Yes, true. I would even go a little further and say that Archie couldn't
perch at all. That's not to say that it wasn't arboreal, though.
I think this alleged non-monophyly of Aves is a storm in a teacup. The
Science paper by Mayr et al. (2005) implies that the monophyly of Aves is
challenged if _Confuciusornis_ is shown to be closer to traditional
non-avian taxa (like dromaeosaurids) than to _Archaeopteryx_. But Aves, by
definition, is monophyletic. All that happens under the proposed cladogram
is that some additional taxa (dromaeosaurids & troodontids) get scooped up
into Aves, which in turn suggests that secondary loss of flight occurred in
certain taxa close to the base of the Aves.
A future analysis may recover a different topology, such as an 'orthodox'
_Archaeopteryx_-_Rahonavis_-_Confuciusornis_ clade that excludes
deinonychosaurs. As has been noted previously, non-basal avians are
conspicuous by their absence from Mayr &c's analysis, and this is sure to
have an effect on the result.
(I don't think it was a dedicated ground critter either. Everything seems
to say mainly arboreal, good climber, facultatively terrestrial).
I'd say Archie was facultatively arboreal and mainly terrestrial. Of
course, in terms of the requisite adaptations, this may be a distinction
without a difference. :-)
The third alternative to the "Caudipteryx bird" and "Caudipteryx non-bird"
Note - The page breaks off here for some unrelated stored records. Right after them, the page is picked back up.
(** A copy inside of the current buffer. *)
Lemma copy_current pre cur post n e offset k :
  0 <= n <= zlen cur -> 1 <= offset <= n -> 0 < k <= zlen cur - n ->
  exists cur', IncrementalCopy (n - offset) n k cur = Ok cur' /\ zlen cur' = zlen cur /\
    mk_iovec (zset (zlen pre) cur' (pre ++ cur :: post)) (zlen pre) (n + k) (zlen (concat pre) + n + k) e = st pre cur' post (n + k) e /\
    produced pre cur' (n + k) = self_copy offset (Z.to_nat k) (produced pre cur n).
Proof.
  intros Hn Ho Hk. destruct (IncrementalCopy_spec (n - offset) n k cur) as (cur' & E & Hc); [lia..|]. replace (n - (n - offset)) with offset in Hc by lia.
  exists cur'. split_and!; [done|apply Hc| |].
  - rewrite zset_middle. unfold st. f_equal. lia.
  - unfold produced. rewrite (copied_self_copy offset n k cur cur' Hc) by lia. symmetry. apply self_copy_app. rewrite zlen_ztake; lia.
Qed.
scenarios (the most celebrated case as it would be interpreted according to
either) is that the basal exaptations to "birdish" flight - gliding,
downstroke-assisted, four-winged, two-winged, but in any case utilizing
"bird" feathers - was there, just as the ability to develop a
hyperextensible TII with little evolutionary effort, feathers, the works.
I don't know if I'm understanding you correctly (so apologies in advance)
but my 'take' on _Caudipteryx_ is that its 'advanced' bird-like plumage is
the product of an ancestry from among gliding (or parachuting)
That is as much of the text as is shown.